-- The input --
☆ ☆ ☆ ☆
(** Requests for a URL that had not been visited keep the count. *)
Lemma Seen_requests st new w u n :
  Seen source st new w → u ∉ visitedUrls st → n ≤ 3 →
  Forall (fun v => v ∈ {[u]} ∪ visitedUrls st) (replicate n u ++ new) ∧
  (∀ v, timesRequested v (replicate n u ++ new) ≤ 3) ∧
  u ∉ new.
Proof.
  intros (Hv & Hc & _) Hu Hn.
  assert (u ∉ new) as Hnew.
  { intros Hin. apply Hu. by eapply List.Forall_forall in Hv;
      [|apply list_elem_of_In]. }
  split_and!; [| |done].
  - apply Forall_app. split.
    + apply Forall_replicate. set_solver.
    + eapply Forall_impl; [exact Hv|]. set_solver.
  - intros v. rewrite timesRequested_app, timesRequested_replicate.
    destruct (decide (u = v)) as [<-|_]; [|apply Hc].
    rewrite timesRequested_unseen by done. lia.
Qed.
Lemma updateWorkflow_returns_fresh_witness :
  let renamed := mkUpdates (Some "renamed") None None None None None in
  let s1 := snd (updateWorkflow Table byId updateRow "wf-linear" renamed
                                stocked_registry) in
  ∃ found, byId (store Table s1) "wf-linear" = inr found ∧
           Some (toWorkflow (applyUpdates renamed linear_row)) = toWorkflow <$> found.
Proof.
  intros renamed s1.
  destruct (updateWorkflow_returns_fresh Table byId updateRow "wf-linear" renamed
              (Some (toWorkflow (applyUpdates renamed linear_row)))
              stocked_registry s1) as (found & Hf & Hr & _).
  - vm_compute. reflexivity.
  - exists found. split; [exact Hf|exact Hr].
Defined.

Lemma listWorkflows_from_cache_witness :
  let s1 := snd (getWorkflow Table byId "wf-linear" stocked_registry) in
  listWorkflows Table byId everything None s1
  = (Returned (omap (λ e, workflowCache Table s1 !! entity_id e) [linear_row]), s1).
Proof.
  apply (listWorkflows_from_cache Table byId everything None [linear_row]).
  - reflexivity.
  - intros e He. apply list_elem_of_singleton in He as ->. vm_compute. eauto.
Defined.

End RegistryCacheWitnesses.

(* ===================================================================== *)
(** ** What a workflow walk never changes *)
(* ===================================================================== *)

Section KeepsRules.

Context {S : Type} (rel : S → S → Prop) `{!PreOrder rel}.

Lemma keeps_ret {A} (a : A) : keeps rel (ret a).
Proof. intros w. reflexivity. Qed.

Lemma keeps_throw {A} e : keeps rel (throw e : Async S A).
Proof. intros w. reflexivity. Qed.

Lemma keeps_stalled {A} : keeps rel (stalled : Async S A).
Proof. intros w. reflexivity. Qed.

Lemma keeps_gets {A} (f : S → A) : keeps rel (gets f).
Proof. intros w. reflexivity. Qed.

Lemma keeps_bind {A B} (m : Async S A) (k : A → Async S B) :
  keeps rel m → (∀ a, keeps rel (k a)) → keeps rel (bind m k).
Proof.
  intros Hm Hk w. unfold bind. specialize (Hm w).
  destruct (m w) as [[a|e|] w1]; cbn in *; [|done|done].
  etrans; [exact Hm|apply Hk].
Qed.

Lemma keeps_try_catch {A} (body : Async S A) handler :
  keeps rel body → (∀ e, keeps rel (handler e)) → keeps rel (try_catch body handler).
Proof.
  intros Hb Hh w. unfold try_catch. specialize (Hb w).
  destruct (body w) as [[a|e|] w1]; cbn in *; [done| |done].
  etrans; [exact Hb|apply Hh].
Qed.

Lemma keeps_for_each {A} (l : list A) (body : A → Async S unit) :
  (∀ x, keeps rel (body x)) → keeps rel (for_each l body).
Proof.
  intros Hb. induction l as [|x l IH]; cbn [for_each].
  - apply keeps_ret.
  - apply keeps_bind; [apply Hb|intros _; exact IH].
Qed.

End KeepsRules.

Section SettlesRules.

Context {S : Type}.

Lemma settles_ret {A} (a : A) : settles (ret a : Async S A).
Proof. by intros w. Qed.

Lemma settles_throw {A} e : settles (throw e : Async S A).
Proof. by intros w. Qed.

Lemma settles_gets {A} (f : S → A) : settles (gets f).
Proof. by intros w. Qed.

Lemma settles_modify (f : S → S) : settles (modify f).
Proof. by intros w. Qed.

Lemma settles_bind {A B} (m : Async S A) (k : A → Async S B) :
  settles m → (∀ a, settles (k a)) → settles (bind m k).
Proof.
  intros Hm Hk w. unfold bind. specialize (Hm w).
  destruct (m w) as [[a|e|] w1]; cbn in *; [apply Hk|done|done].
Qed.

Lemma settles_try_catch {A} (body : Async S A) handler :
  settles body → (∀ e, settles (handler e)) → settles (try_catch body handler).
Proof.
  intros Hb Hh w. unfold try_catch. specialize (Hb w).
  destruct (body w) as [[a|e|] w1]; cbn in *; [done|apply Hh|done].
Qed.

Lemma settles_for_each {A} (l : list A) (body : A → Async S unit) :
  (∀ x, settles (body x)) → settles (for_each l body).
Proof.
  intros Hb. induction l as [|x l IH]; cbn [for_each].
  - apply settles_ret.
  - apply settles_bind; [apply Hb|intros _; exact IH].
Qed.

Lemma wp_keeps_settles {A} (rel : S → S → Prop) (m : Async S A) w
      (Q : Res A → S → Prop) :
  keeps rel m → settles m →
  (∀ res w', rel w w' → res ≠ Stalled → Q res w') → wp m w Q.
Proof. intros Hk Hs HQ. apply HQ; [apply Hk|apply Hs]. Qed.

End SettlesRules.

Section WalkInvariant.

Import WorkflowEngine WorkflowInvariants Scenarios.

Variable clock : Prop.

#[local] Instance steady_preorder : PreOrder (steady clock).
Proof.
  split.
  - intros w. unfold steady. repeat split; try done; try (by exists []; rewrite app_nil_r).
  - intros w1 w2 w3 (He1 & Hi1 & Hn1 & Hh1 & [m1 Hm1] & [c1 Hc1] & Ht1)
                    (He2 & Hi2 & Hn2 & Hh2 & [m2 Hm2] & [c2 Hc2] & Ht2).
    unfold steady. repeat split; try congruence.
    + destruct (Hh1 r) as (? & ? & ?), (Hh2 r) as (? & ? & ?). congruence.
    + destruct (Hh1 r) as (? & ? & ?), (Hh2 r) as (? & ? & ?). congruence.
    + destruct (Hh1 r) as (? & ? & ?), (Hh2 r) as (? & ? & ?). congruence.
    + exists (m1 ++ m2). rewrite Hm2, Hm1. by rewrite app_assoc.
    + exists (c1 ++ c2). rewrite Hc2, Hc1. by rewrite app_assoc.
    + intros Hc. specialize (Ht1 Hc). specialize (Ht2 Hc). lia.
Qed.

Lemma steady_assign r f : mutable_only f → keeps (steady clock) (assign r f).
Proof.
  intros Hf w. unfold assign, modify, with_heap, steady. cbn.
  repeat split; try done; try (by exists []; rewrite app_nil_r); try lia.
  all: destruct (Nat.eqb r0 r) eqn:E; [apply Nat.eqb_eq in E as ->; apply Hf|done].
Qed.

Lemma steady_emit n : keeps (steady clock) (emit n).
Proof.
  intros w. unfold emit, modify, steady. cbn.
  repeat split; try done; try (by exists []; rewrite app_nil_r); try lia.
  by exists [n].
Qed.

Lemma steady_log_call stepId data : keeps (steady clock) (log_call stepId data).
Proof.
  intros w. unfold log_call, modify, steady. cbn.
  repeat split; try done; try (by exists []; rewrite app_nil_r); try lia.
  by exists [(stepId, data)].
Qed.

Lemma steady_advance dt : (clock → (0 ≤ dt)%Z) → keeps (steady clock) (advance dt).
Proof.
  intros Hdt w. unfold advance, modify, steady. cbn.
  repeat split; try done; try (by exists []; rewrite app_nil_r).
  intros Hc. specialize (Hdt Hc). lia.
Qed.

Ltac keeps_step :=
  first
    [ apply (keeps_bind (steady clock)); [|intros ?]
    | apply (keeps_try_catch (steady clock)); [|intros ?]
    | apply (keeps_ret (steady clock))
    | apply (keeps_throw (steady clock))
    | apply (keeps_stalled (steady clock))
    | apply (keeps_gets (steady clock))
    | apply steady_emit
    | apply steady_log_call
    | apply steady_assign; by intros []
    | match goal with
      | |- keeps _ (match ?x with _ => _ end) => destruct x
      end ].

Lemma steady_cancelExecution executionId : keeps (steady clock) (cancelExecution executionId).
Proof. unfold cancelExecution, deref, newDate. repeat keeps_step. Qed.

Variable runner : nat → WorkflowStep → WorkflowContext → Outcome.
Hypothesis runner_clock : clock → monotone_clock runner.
☆ ☆ ☆ ☆
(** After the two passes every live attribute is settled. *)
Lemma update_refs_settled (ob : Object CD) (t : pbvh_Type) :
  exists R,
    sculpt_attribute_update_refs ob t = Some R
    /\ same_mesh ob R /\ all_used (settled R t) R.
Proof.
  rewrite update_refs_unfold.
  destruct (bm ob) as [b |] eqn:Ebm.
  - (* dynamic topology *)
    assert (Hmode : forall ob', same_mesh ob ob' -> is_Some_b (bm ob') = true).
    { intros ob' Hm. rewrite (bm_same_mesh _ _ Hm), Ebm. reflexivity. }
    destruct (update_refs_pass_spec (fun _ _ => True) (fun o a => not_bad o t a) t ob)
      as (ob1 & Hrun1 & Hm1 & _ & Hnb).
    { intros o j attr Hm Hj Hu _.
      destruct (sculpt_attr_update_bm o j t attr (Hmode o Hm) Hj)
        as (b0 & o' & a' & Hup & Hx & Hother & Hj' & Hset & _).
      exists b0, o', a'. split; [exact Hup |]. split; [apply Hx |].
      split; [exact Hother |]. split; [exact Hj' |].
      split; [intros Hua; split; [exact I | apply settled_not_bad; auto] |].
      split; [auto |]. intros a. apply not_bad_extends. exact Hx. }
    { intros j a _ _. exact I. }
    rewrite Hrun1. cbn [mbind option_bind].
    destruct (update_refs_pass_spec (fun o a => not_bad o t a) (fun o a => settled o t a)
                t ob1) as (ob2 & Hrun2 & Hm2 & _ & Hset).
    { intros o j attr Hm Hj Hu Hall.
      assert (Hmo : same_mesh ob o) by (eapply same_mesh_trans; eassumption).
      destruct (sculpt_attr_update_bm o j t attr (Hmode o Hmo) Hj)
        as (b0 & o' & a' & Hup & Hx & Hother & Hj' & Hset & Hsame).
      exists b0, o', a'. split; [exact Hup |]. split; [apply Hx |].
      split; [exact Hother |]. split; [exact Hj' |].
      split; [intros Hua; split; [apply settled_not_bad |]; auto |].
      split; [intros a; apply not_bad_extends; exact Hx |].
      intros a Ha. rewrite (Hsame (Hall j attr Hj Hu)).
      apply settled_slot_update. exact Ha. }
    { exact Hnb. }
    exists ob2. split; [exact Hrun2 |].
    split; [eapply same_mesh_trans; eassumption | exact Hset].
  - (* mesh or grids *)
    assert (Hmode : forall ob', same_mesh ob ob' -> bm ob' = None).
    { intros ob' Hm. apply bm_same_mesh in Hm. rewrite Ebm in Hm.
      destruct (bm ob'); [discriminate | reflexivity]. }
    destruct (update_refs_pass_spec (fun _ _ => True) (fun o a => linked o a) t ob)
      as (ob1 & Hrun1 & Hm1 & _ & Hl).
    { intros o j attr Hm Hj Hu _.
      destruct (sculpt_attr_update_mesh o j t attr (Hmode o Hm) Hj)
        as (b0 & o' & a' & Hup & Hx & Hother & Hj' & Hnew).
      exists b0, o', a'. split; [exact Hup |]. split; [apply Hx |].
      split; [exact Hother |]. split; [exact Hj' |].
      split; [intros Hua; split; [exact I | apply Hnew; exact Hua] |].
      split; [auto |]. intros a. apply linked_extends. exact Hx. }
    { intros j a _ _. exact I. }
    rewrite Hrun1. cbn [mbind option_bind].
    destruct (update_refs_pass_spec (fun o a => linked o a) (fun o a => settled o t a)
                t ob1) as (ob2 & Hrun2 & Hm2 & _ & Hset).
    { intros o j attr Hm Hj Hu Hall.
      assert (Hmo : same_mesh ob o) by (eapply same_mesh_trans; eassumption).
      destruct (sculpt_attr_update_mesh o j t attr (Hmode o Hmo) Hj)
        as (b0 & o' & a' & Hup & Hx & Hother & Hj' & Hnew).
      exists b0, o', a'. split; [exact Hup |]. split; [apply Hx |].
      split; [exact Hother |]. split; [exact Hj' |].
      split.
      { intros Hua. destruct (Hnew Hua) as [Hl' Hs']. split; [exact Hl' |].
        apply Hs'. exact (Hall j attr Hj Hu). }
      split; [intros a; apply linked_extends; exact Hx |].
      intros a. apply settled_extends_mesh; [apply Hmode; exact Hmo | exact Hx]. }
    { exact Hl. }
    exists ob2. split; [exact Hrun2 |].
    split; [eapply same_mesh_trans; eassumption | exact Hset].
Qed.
☆ ☆ ☆ ☆
Please state how many lines in the entries above include the word "PreOrder", giving only the number.

-- Solution to this task --
2